The first question is of course, “Why not C?” Some answers are:

String manipulation in C is a tedious chore

String manipulation in C can be a tedious chore when you write something like this (taken from lib/isccc/cc.c)

len = strlen(_frm) + strlen(_to) + strlen(_ser) + strlen(_tim) + 4;
key = malloc(len);
if (key == NULL)
         return (ISC_R_NOMEMORY);
snprintf(key, len, "%s;%s;%s;%s", _frm, _to, _ser, _tim);

all the time and don’t follow the DRY rule. Not only is

key = g_strdup_printf ("%s;%s;%s;%s", _frm, _to, _ser, _tim);

shorter and easier to grasp, it is also a lot less dangerous than calculating the final string length by hand. Even if ISC decides not to use a portable C library such as GLib or Apache APR, they could still write something like that on their own instead of relying on C’s standard library.

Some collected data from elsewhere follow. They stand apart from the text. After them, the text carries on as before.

(* ===== verification/Gcp.v ===== *)
(** * The Google resources of a workload, together

    Models [pkg/resourcecreator/google/gcp/gcp.go], which composes the service
    account, buckets, datasets, SQL instance and permissions, and states what the
    composition promises: whom the resources belong to, that the credentials of
    every SQL user resolve, and that the pod reaches its instance one way. *)

From S2P Require Import Prelude GoStrings Kube Api Vendor Config Util Resource Creators Samples Pod Wonderwall Identity Google GoogleSql.

Section gcp.
Context `{L : Liberator} `{AM : ApiMachinery} `{SL : StructLib}.
Implicit Types (source : Source) (ast : Ast) (cfg : Options).

Definition gcp_Create source ast cfg : res error Ast :=
  match IsCNRMEnabled cfg, v_GCP (v_Backing (src_View source)) with
  | false, None => Ok ast
  | false, Some _ => Err (Errorf "GCP resources requested, but CNRM is not enabled (not running on GCP?)")
  | true, gcp =>
      let projectID := GetGoogleProjectID cfg in
      let googleServiceAccount := CreateServiceAccount source projectID in
      let googleServiceAccountBinding := CreatePolicy source googleServiceAccount projectID in
      let ast := AppendOperation OperationCreateIfNotExists googleServiceAccount ast in
      let ast := AppendOperation OperationCreateIfNotExists googleServiceAccountBinding ast in
      match gcp with
      | None => Ok ast
      | Some _ =>
          ast ← storagebucket_Create source ast cfg;
          ast ← bigquery_CreateDataset source ast cfg (Name (o_Meta googleServiceAccount));
          ast ← CreateInstance source ast cfg;
          CreatePolicyMember source ast cfg
      end
  end.

(** ** Whom the resources belong to *)

(** The two objects without owner: the synchronizer deletes them by label when
    the workload is deleted. *)
Definition google_kinds : list (GroupVersionKind * GoType) :=
  [(iam_gvk "IAMServiceAccount", TIAMServiceAccount); (iam_gvk "IAMPolicy", TIAMPolicy)].
Definition backendProtocol (portName : string) : string :=
  if bool_decide (portName = "grpc") then "GRPC" else "HTTP".

Definition createIngressBaseNginx source (ingressClass : string) : res error Ingress :=
  ingress ← createIngressBase source ingressClass;
  Ok (set_ing_annotations (fun a =>
        let a := copyNginxAnnotations a (source_annotations source) in
        let a := <["nginx.ingress.kubernetes.io/use-regex" := "true"]> a in
        <["nginx.ingress.kubernetes.io/backend-protocol" :=
            backendProtocol (ns_Protocol (v_Service (src_View source)))]> a) ingress).

Definition createIngress source (ingressClass : string) (isHAProxy : bool) : res error Ingress :=
  if isHAProxy then createIngressBaseHAProxy source ingressClass
  else createIngressBaseNginx source ingressClass.

Definition is_haproxy (ingressClass : string) : bool := HasSuffix ingressClass "haproxy".

(** A HAProxy class where HAProxy is not enabled. *)
Definition skipped_class cfg (ingressClass : string) : bool :=
  is_haproxy ingressClass && negb (IsHAProxyEnabled cfg).

(** The rule a URL gets in the Ingress of a class. *)
Definition class_rule source (parsedURL : URL) (ingressClass : string) : IngressRule :=
  let isHAProxy := is_haproxy ingressClass in
  let ruleURL := if negb isHAProxy && bool_decide (1 < slen (url_Path parsedURL))%nat
                 then set_url_Path (url_Path parsedURL +:+ regexSuffix) parsedURL else parsedURL in
  createIngressRule (GetName source) ruleURL isHAProxy (source_annotations source).

(** The inner loop of [createIngresses]: one class of one URL. *)
Definition add_class source cfg (parsedURL : URL) (ingresses : gmap string Ingress)
    (ingressClass : string) : res error (gmap string Ingress) :=
  if skipped_class cfg ingressClass then Ok ingresses
  else
    ingress ← match ingresses !! ingressClass with
              | Some ingress => Ok ingress
              | None => createIngress source ingressClass (is_haproxy ingressClass)
              end;
    Ok (<[ingressClass := add_rule (class_rule source parsedURL ingressClass) ingress]> ingresses).
(* ===== verification/Deployment.v ===== *)
(** * Deployments

    Models [pkg/resourcecreator/deployment]: the Deployment of an application,
    its update strategy and its metadata. *)

From S2P Require Import Prelude GoStrings Kube Api Vendor Config Resource Creators Samples Pod.

Section deployment.
Context `{L : Liberator}.

Definition deploymentStrategy (app : Source) : DeploymentStrategy :=
  let strategy := v_Strategy (src_View app) in
  if bool_decide (nst_Type strategy = DeploymentStrategyRecreate) then RecreateStrategy
  else
    let maxUnavailable := FromInt 0 in
    let maxSurge := FromString "25%" in
    match nst_RollingUpdate strategy with
    | None => RollingUpdateStrategy maxUnavailable maxSurge
    | Some (surge, unavailable) =>
        RollingUpdateStrategy (default maxUnavailable unavailable) (default maxSurge surge)
    end.

Definition deploymentSpec (app : Source) (ast : Ast) (cfg : Options)
    : res error (DeploymentSpec * Ast) :=
  podSpec ← CreateSpec ast cfg (GetName app) (default ∅ (Annotations (src_Meta app))) "Always"
              (v_TerminationGracePeriodSeconds (src_View app));
  let '(meta, ast) := CreateAppObjectMeta app ast cfg in
  Ok ({| ds_Replicas := Some (GetNumReplicas cfg);
         ds_Selector := mkSelector {[ "app" := GetName app ]};
         ds_Strategy := deploymentStrategy app;
         ds_ProgressDeadlineSeconds := Some 300%Z;
         ds_RevisionHistoryLimit := Some 3%Z;
         ds_Template := mkPodTemplate meta podSpec |}, ast).

(** The annotations a Deployment or CronJob gets on top of the common ones. *)
Definition with_change_cause (source : Source) (annotations : gmap string string)
    : gmap string string :=
  match default ∅ (Annotations (src_Meta source)) !! "kubernetes.io/change-cause" with
  | Some val => <["kubernetes.io/change-cause" := val]> annotations
  | None => annotations
  end.

Definition deployment_Create (app : Source) (ast : Ast) (cfg : Options) : res error Ast :=
  let objectMeta := CreateObjectMeta app in
  match deploymentSpec app ast cfg with
  | Err e => Err (Wrapf "create deployment: " e)
  | Ok (spec, ast) =>
      let annotations := with_change_cause app (default ∅ (Annotations objectMeta)) in
      let annotations := <["reloader.stakater.com/search" := "true"]> annotations in
      Ok (AppendOperation OperationCreateOrUpdate
            (mkObject (mkGVK "apps" "v1" "Deployment")
               (SetAnnotations (Some annotations) objectMeta)
               (BDeployment spec (mkDeploymentStatus 0 0 0 0))) ast)
  end.

Lemma deployment_appends app ast cfg ast' :
  deployment_Create app ast cfg = Ok ast' → appends (owned app) ast ast'.
Proof.
  unfold deployment_Create, deploymentSpec, CreateAppObjectMeta. intros H. creator_cases. solve_appends.
Qed.

(** ** Properties *)

(** The Deployment the generator emits is consistent: it is the only
    operation added, its replica count is the prepared one, and as long as no
    creator overrides the app label its selector selects exactly the app label
    its own pod template carries. By default no pod is taken down before its
    replacement is up. *)
Lemma deployment_consistent app ast cfg ast' :
  deployment_Create app ast cfg = Ok ast' → ast_Labels ast !! "app" = None →
  ∃ meta spec status, ast_Operations ast' = ast_Operations ast ++
      [mkOperation (mkObject (mkGVK "apps" "v1" "Deployment") meta (BDeployment spec status))
         OperationCreateOrUpdate] ∧
    meta_key meta = meta_key (src_Meta app) ∧
    ds_Replicas spec = Some (GetNumReplicas cfg) ∧
    (∃ labels, Labels (pt_Meta (ds_Template spec)) = Some labels ∧
       MatchLabels (ds_Selector spec) ⊆ labels) ∧
    (nst_Type (v_Strategy (src_View app)) ≠ DeploymentStrategyRecreate →
     nst_RollingUpdate (v_Strategy (src_View app)) = None →
     ds_Strategy spec = RollingUpdateStrategy (FromInt 0) (FromString "25%")).
Proof.
  unfold deployment_Create, deploymentSpec. intros Hc Happ.
  destruct (CreateSpec _ _ _ _ _ _) as [podSpec|e]; [|done]. simpl in Hc. simplify_eq.
  do 3 eexists. simpl. split_and!; [done|done|done| |].
  - eexists. split; [done|]. apply map_singleton_subseteq_l.
    rewrite lookup_maps_copy, Happ. destruct (CreateObjectMeta_labels app) as (m & Hm & Hl & _).
    simpl in Hm. by simplify_eq.
  - unfold deploymentStrategy. intros ? ->. by rewrite bool_decide_eq_false_2.
Qed.
End deployment.

Section witnesses.
Local Existing Instance sample_liberator.

Lemma deployment_consistent_witness :
  ∃ ast', deployment_Create sample_app (AppendContainers [named_container "myapp"] NewAst)
            (newOptions sample_config) = Ok ast' ∧
    length (ast_Operations ast') = 1%nat.
Proof.
  eexists. split; [reflexivity|].
  destruct (deployment_consistent sample_app (AppendContainers [named_container "myapp"] NewAst)
    (newOptions sample_config) _ eq_refl eq_refl) as (meta & spec & st & Hops & _).
  rewrite Hops. reflexivity.
Defined.
End witnesses.
(* ===== verification/Generators.v ===== *)
(** * The generators: from a workload to its resources

    Models [pkg/generators] (application.go, naisjob.go, sqlinstance.go,
    postgres.go): [Prepare], which reads the cluster, and [Generate], which runs
    the creators one after the other on a fresh AST. *)

From S2P Require Import Prelude GoStrings Kube Api Vendor Cluster MemServer Config Util Resource Creators Samples Pod Observability AccessPolicy Wonderwall Identity Platform Vault Aiven Postgres Google GoogleSql Gcp Ingress Deployment Scaling Batch Mounts Synchronizer SynchronizerProps.

(** The configuration of a generator with the settings [Prepare] finds out. *)
Definition set_NumReplicas (n : Z) (o : Options) : Options :=
  mkOptions (opt_Config o) (opt_GoogleTeamProjectID o) n (opt_Team o) (opt_SqlInstance o) (opt_PostgresClusterEngine o).
Definition set_GoogleTeamProjectID (p : string) (o : Options) : Options :=
  mkOptions (opt_Config o) p (opt_NumReplicas o) (opt_Team o) (opt_SqlInstance o) (opt_PostgresClusterEngine o).
Definition set_Team (t : string) (o : Options) : Options :=
  mkOptions (opt_Config o) (opt_GoogleTeamProjectID o) (opt_NumReplicas o) t (opt_SqlInstance o) (opt_PostgresClusterEngine o).
Definition set_SqlInstance (s : SqlInstanceState) (o : Options) : Options :=
  mkOptions (opt_Config o) (opt_GoogleTeamProjectID o) (opt_NumReplicas o) (opt_Team o) s (opt_PostgresClusterEngine o).
Definition set_PostgresClusterEngine (e : string) (o : Options) : Options :=
  mkOptions (opt_Config o) (opt_GoogleTeamProjectID o) (opt_NumReplicas o) (opt_Team o) (opt_SqlInstance o) e.

Section generators.
Context `{L : Liberator} `{U : UrlLib} `{AM : ApiMachinery} `{SL : StructLib} `{R : MapRange}.
Implicit Types (source : Source) (cfg o : Options) (ast : Ast).

(** ** sqlinstance.go *)

Definition hasPrivateIpInSharedVpc (sqlinstance : Object) o : bool :=
  match o_Body sqlinstance with
  | BSQLInstance _ (Some external) _ => Contains external (GetGoogleProjectID o)
  | _ => false
  end.
(* ===== verification/SharedListers.v ===== *)
(** * Concurrent discovery on shared list objects

    [run] of [cmd/naiserator/main.go] makes one slice of list objects and hands it
    to both synchronizers; [FindAll] of [updater/updater.go] reads every list from
    the server into the object of its type and then appends the items of that object
    to its result, without a lock. Here any number of calls of [FindAll], of one
    controller or of both, run over the shared objects as a step relation, one step
    per access; the log records what the server answered to whom. A call whose listing fails
    returns the error and takes no more steps. *)

From stdpp Require Import functions.
From S2P Require Import Prelude GoStrings Kube Api Vendor Cluster MemServer Samples Updater.

(** A call of [FindAll] between two accesses: the types it still has to list, whether
    it has just listed the first of them, and the resources it has collected. *)
Record Call := mkCall {
  call_Source : Source;
  call_Labels : list (string * string);
  call_Todo : list GoType;
  call_Listed : bool;
  call_Found : list Object }.

Definition set_Listed (c : Call) : Call :=
  mkCall (call_Source c) (call_Labels c) (call_Todo c) true (call_Found c).

Definition append_items (items : list Object) (c : Call) : Call :=
  mkCall (call_Source c) (call_Labels c) (tail (call_Todo c)) false (call_Found c ++ items).

(** What the call returns when it has nothing left to list. *)
Definition call_result (c : Call) : list Object := withOwnerReference (call_Source c) (call_Found c).

Section shared.
Context `{AM : ApiMachinery} {W : Type} `{ApiServer W}.

(** The cluster, the shared list objects, the calls, and the answers so far. *)
Record Shared := mkShared {
  sh_World : W;
  sh_Lists : GoType → list Object;
  sh_Calls : gmap nat Call;
  sh_Log : list (nat * GoType * list Object) }.

Definition shared_start (w : W) : Shared := mkShared w (fun _ => []) ∅ [].

(** No other call is between listing [t] and reading the list object of [t]. *)
Definition exclusive (s : Shared) (i : nat) (t : GoType) : Prop :=
  ∀ j c, sh_Calls s !! j = Some c → j ≠ i → call_Listed c = true → head (call_Todo c) ≠ Some t.

(** Steps of the program ([guarded = false]), and of one that locks the list objects
    between the two accesses ([guarded = true]). *)
Inductive shared_step (types : list GoType) (guarded : bool) : Shared → Shared → Prop :=
| step_start s i source labelreq :
    sh_Calls s !! i = None → NewRequirement "app" (GetName source) = Ok labelreq →
    shared_step types guarded s
      (mkShared (sh_World s) (sh_Lists s)
         (<[i := mkCall source [labelreq] types false []]> (sh_Calls s)) (sh_Log s))
| step_list s i c t ts items w' :
    sh_Calls s !! i = Some c → call_Todo c = t :: ts → call_Listed c = false →
    (guarded = true → exclusive s i t) →
    handle _ (ListObjs t (mkListOptions (call_Labels c) [] "")) (sh_World s) = (Ok items, w') →
    shared_step types guarded s
      (mkShared w' (<[t := items]> (sh_Lists s)) (<[i := set_Listed c]> (sh_Calls s))
         (sh_Log s ++ [(i, t, items)]))
| step_append s i c t ts :
    sh_Calls s !! i = Some c → call_Todo c = t :: ts → call_Listed c = true →
    shared_step types guarded s
      (mkShared (sh_World s) (sh_Lists s) (<[i := append_items (sh_Lists s t) c]> (sh_Calls s))
         (sh_Log s))
| step_cluster s X (e : op X) :
    shared_step types guarded s
      (mkShared (handle _ e (sh_World s)).2 (sh_Lists s) (sh_Calls s) (sh_Log s)).

Inductive shared_reachable (types : list GoType) (guarded : bool) : Shared → Prop :=
| reachable_start w : shared_reachable types guarded (shared_start w)
| reachable_step s s' :
    shared_reachable types guarded s → shared_step types guarded s s' → shared_reachable types guarded s'.

(** What the server answered to one call, in order. *)
Definition answers (i : nat) (log : list (nat * GoType * list Object)) : list Object :=
  concat (map snd (filter (fun e => e.1.1 = i) log)).

Lemma answers_snoc i log j t items :
  answers i (log ++ [(j, t, items)]) = answers i log ++ (if decide (j = i) then items else []).
Proof.
  unfold answers. rewrite filter_app, map_app, concat_app. f_equal. rewrite filter_cons, filter_nil. simpl.
  destruct (decide (j = i)); simpl; [by rewrite app_nil_r|done].
Qed.
End shared.

#[global] Arguments Shared : clear implicits.

(** ** Lemmas *)

Section invariants.
Context `{AM : ApiMachinery} {W : Type} `{ApiServerLaws W}.
Implicit Types s : Shared W.

(** The object is in an answer of the server. *)
Definition answered s (o : Object) : Prop := ∃ e, e ∈ sh_Log s ∧ o ∈ e.2.

(** Nothing is made up: the lists and the calls hold answers, of the types asked for. *)
Record sound (types : list GoType) s : Prop := mkSound {
  sound_log : ∀ e o, e ∈ sh_Log s → o ∈ e.2 → TypeOf o ∈ types;
  sound_todo : ∀ i c t, sh_Calls s !! i = Some c → t ∈ call_Todo c → t ∈ types;
  sound_lists : ∀ t o, o ∈ sh_Lists s t → answered s o;
  sound_found : ∀ i c o, sh_Calls s !! i = Some c → o ∈ call_Found c → answered s o }.

Lemma sound_step types guarded s s' : shared_step types guarded s s' → sound types s → sound types s'.
Proof.
  intros Hstep [Hlog Htodo Hlists Hfound]. destruct Hstep as [s i src labelreq Hi _|s i c t ts items w' Hi Ht Hl _ Hh
    |s i c t ts Hi Ht Hl|s X e].
  - split; [done| |done|]; simpl.
    + intros j c t [[<- <-]|[_ Hj]]%lookup_insert_Some; [done|by eapply Htodo].
    + intros j c o [[<- <-]|[_ Hj]]%lookup_insert_Some; [by cbn; intros ?%elem_of_nil|by eapply Hfound].
  - pose proof (server_list_type t (mkListOptions (call_Labels c) [] "") (sh_World s) items) as Hty.
    rewrite Hh in Hty. specialize (Hty eq_refl). rewrite Forall_forall in Hty.
    assert (Hmono : ∀ o, answered s o → answered (mkShared w' (<[t := items]> (sh_Lists s))
      (<[i := set_Listed c]> (sh_Calls s)) (sh_Log s ++ [(i, t, items)])) o).
    { intros o (e & He & Ho). exists e. split; [apply elem_of_app; by left|done]. }
    split; simpl.
    + intros e o [He | ->%list_elem_of_singleton]%elem_of_app Ho; [by eapply Hlog|].
      rewrite (Hty o Ho). eapply Htodo; [exact Hi|]. rewrite Ht. by left.
    + intros j c' t' [[<- <-]|[_ Hj]]%lookup_insert_Some; [by apply (Htodo i c)|by eapply Htodo].
    + intros t' o Ho. destruct (decide (t = t')) as [<-|Hne].
      * rewrite fn_lookup_insert in Ho. exists (i, t, items). split; [apply elem_of_app; right; by left|done].
      * rewrite fn_lookup_insert_ne in Ho by done. by eapply Hmono, Hlists.
    + intros j c' o [[<- <-]|[_ Hj]]%lookup_insert_Some Ho; [by apply Hmono, (Hfound i c)|by eapply Hmono, Hfound].
  - split; [done| |done|]; simpl.
    + intros j c' t' [[<- <-]|[_ Hj]]%lookup_insert_Some; [|by eapply Htodo].
      simpl. rewrite Ht. intros Ht'. eapply Htodo; [exact Hi|]. rewrite Ht. by right.
    + intros j c' o [[<- <-]|[_ Hj]]%lookup_insert_Some; [|by eapply Hfound].
      simpl. intros [Ho|Ho]%elem_of_app; [by eapply Hfound|by eapply Hlists].
  - by split.
Qed.

Lemma sound_reachable types guarded s : shared_reachable types guarded s → sound types s.
Proof.
  induction 1 as [w|s s' _ IH Hstep]; [|by eapply sound_step].
  split; simpl; [by intros e o ?%elem_of_nil|done|by intros t o ?%elem_of_nil|done].
Qed.

(** What a call has just listed and not appended yet. *)
Definition pending s (c : Call) : list Object :=
  if call_Listed c then match call_Todo c with t :: _ => sh_Lists s t | [] => [] end else [].

(** Nothing is lost: a call holds its own answers. *)
Record complete s : Prop := mkComplete {
  complete_fresh : ∀ i, sh_Calls s !! i = None → answers i (sh_Log s) = [];
  complete_call : ∀ i c, sh_Calls s !! i = Some c → answers i (sh_Log s) = call_Found c ++ pending s c }.

Lemma complete_step types s s' : shared_step types true s s' → complete s → complete s'.
Proof.
  intros Hstep [Hfresh Hcall]. destruct Hstep as [s i src labelreq Hi _|s i c t ts items w' Hi Ht Hl Hex Hh
    |s i c t ts Hi Ht Hl|s X e]; [| | |by split].
  - split; simpl; intros j.
    + intros [? _]%lookup_insert_None. by apply Hfresh.
    + intros c [[<- <-]|[_ Hj]]%lookup_insert_Some; [by apply Hfresh|by apply Hcall].
  - split; simpl; intros j; rewrite answers_snoc.
    + intros [? ?]%lookup_insert_None. rewrite decide_False by done. rewrite app_nil_r. by apply Hfresh.
    + intros c' [[<- <-]|[Hne Hj]]%lookup_insert_Some.
      * rewrite decide_True by done. rewrite (Hcall i c Hi). unfold pending. simpl.
        rewrite Hl, Ht, app_nil_r, fn_lookup_insert. done.
      * rewrite decide_False by done. rewrite app_nil_r, (Hcall j c' Hj). f_equal. unfold pending. simpl.
        destruct (call_Listed c') eqn:Hl'; [|done]. destruct (call_Todo c') as [|t' ts'] eqn:Ht'; [done|].
        rewrite fn_lookup_insert_ne; [done|]. intros <-.
        by apply (Hex eq_refl j c' Hj (not_eq_sym Hne) Hl'); rewrite Ht'.
  - split; simpl; intros j.
    + intros [? _]%lookup_insert_None. by apply Hfresh.
    + intros c' [[<- <-]|[_ Hj]]%lookup_insert_Some; [|by apply Hcall].
      rewrite (Hcall i c Hi). unfold pending. simpl. by rewrite Hl, Ht, app_nil_r.
Qed.

Lemma complete_reachable types s : shared_reachable types true s → complete s.
Proof.
  induction 1 as [w|s s' _ IH Hstep]; [by split|by eapply complete_step].
Qed.
End invariants.

(** ** Properties *)

Section properties.
Context `{AM : ApiMachinery} {W : Type} `{ApiServerLaws W}.

(** C15. Discovery on shared list objects is safe, and exact under a lock: in every
    interleaving of any number of discoveries, whatever else happens to the cluster, a
    discovery returns only resources that are owned by its workload, of the listed types, and
    were answered by the server; and if nobody else lists a type between a discovery's
    listing of it and its use, then a finished discovery returns exactly the owned
    resources the server answered to it, in order. *)
Theorem shared_discovery types guarded (s : Shared W) i c :
  shared_reachable types guarded s → sh_Calls s !! i = Some c →
  (∀ o, o ∈ call_result c →
     (∃ r, r ∈ ownerRefs (o_Meta o) ∧ or_UID r = UID (src_Meta (call_Source c))) ∧
     TypeOf o ∈ types ∧ answered s o) ∧
  (guarded = true → call_Todo c = [] →
     call_result c = withOwnerReference (call_Source c) (answers i (sh_Log s))).
Proof.
  intros Hr Hi. split.
  - apply sound_reachable in Hr as [Hlog _ _ Hfound].
    intros o [Hin Hown]%withOwnerReference_spec. split; [done|].
    destruct (Hfound i c o Hi Hin) as (e & He & Ho). split; [by eapply Hlog|by exists e].
  - intros -> Htodo. apply complete_reachable in Hr as [_ Hcall]. rewrite (Hcall i c Hi). unfold pending.
    rewrite Htodo. by destruct (call_Listed c); rewrite app_nil_r.
Qed.
End properties.

(** ** Witnesses *)

#[local] Existing Instance sample_machinery.

Definition leftover : Object :=
  mkObject (mkGVK "" "v1" "Service")
    (SetLabels (Some {[ "app" := "myapp" ]}) (o_Meta (sample_service (Some [mkOwnerReference "nais.io/v1alpha1" "Application" "myapp" "uid-1" None None]) "")))
    (BService (mkServiceSpec "" "ClusterIP" ∅ [])).

Definition other_app : Source :=
  mkSource app_gvk (sample_meta "other" "team-a" "uid-2" []) KApplication sample_view emptyStatus.

(** The first discovery is about to list. *)
Definition shared_s1 : Shared Mem :=
  mkShared (mem_of [leftover]) (fun _ => []) {[ 0%nat := mkCall sample_app [("app", "myapp")] [TService] false [] ]} [].

Lemma shared_s1_reachable guarded : shared_reachable [TService] guarded shared_s1.
Proof.
  eapply reachable_step; [apply (reachable_start _ _ (mem_of [leftover]))|].
  exact (step_start _ _ (shared_start (mem_of [leftover])) 0 sample_app ("app", "myapp") eq_refl eq_refl).
Qed.

(** It has listed. *)
Definition shared_s2 : Shared Mem :=
  mkShared (mem_of [leftover]) (<[TService := [leftover]]> (fun _ => []))
    {[ 0%nat := mkCall sample_app [("app", "myapp")] [TService] true [] ]} [(0%nat, TService, [leftover])].

Lemma shared_s2_reachable guarded : shared_reachable [TService] guarded shared_s2.
Proof.
  eapply reachable_step; [apply shared_s1_reachable|].
  refine (step_list _ _ shared_s1 0 (mkCall sample_app [("app", "myapp")] [TService] false []) TService []
    [leftover] (mem_of [leftover]) eq_refl eq_refl eq_refl _ _).
  - intros _ j c Hj Hne. cbn [sh_Calls shared_s1] in Hj. apply lookup_singleton_Some in Hj as [<- _]. done.
  - vm_compute. reflexivity.
Qed.

(** It has collected what it listed. *)
Definition shared_s3 : Shared Mem :=
  mkShared (mem_of [leftover]) (<[TService := [leftover]]> (fun _ => []))
    {[ 0%nat := mkCall sample_app [("app", "myapp")] [] false [leftover] ]} [(0%nat, TService, [leftover])].

Lemma shared_s3_reachable guarded : shared_reachable [TService] guarded shared_s3.
Proof.
  eapply reachable_step; [apply shared_s2_reachable|].
  exact (step_append _ _ shared_s2 0 (mkCall sample_app [("app", "myapp")] [TService] true []) TService []
    eq_refl eq_refl eq_refl).
Qed.

Lemma shared_discovery_witness :
  call_result (mkCall sample_app [("app", "myapp")] [] false [leftover]) =
    withOwnerReference sample_app (answers 0 [(0%nat, TService, [leftover])]).
Proof.
  exact (proj2 (shared_discovery [TService] true shared_s3 0 _ (shared_s3_reachable true) eq_refl)
    eq_refl eq_refl).
Defined.

(** C39. Without a lock a discovery can lose a leftover: there is an execution in
    which the server answers a discovery with a resource its workload owns, the
    discovery finishes, and its result does not have the resource, because another
    discovery read its own, empty answer into the same list object in between. *)
Theorem shared_discovery_loses :
  ∃ (s : Shared Mem) c o,
    shared_reachable [TService] false s ∧ sh_Calls s !! 0%nat = Some c ∧ call_Todo c = [] ∧
    o ∈ withOwnerReference (call_Source c) (answers 0 (sh_Log s)) ∧ o ∉ call_result c.
Proof.
  set (c0 := mkCall sample_app [("app", "myapp")] [TService] true []).
  set (c1 := mkCall other_app [("app", "other")] [TService] false []).
  pose proof (reachable_step _ _ _ _ (shared_s2_reachable false)
    (step_start _ _ shared_s2 1 other_app ("app", "other") eq_refl eq_refl)) as R1.
  match type of R1 with shared_reachable _ _ ?s => set (s4 := s) in R1 end.
  assert (Hlist : handle _ (ListObjs TService (mkListOptions [("app", "other")] [] "")) (mem_of [leftover]) =
    (Ok [], mem_of [leftover])) by (vm_compute; reflexivity).
  pose proof (reachable_step _ _ _ _ R1 (step_list _ _ s4 1 c1 TService [] [] _ eq_refl eq_refl eq_refl
    (fun H => match Bool.diff_false_true H with end) Hlist)) as R2.
  match type of R2 with shared_reachable _ _ ?s => set (s5 := s) in R2 end.
  pose proof (reachable_step _ _ _ _ R2 (step_append _ _ s5 0 c0 TService [] eq_refl eq_refl eq_refl)) as R3.
  eexists _, _, leftover. split; [exact R3|]. split; [reflexivity|]. split; [reflexivity|]. split.
  - assert (E : withOwnerReference sample_app [leftover] = [leftover]) by (vm_compute; reflexivity).
    change (leftover ∈ withOwnerReference sample_app [leftover]). rewrite E. by left.
  - cbn. rewrite fn_lookup_insert. by intros ?%elem_of_nil.
Qed.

Error handling is optional and cumbersome

Yes, error handling is optional and sometimes it is cumbersome but exception handling as used in C++ or Java is no silver bullet either. Whereas C1 and Go explicitly tell the developer “look, this might be a potentially dangerous call”, a C++ program might explode in places where you don’t expect that to happen.

Encapsulation and other object-oriented features must be emulated

Encapsulation must not be “emulated”, it is part of the language design. Thousands of robust and cleanly written libraries have shown how this works for decades now: provide an opaque data structure and let the user access it via public API functions. I wonder what the other ominous, object-oriented features are.

C lacks good memory management

What constitutes “good” memory management? Fast, predictable and extensible? Or safe and simple with a garbage collector? Both is possible with C. On the other hand, C++ is a lot better at resource management if RAII is used. But then, it must be implemented consequently.


I am not saying, that C++ is a bad choice nor that C does wonders for BIND. But, naive and untrue statements about C and strange reasons in favor of C++ like this

C++ is also a very popular language, and also has all of the features we are looking for. However, C++ is by no means an easy language to work with, so the idea is that we will avoid its complexity when possible.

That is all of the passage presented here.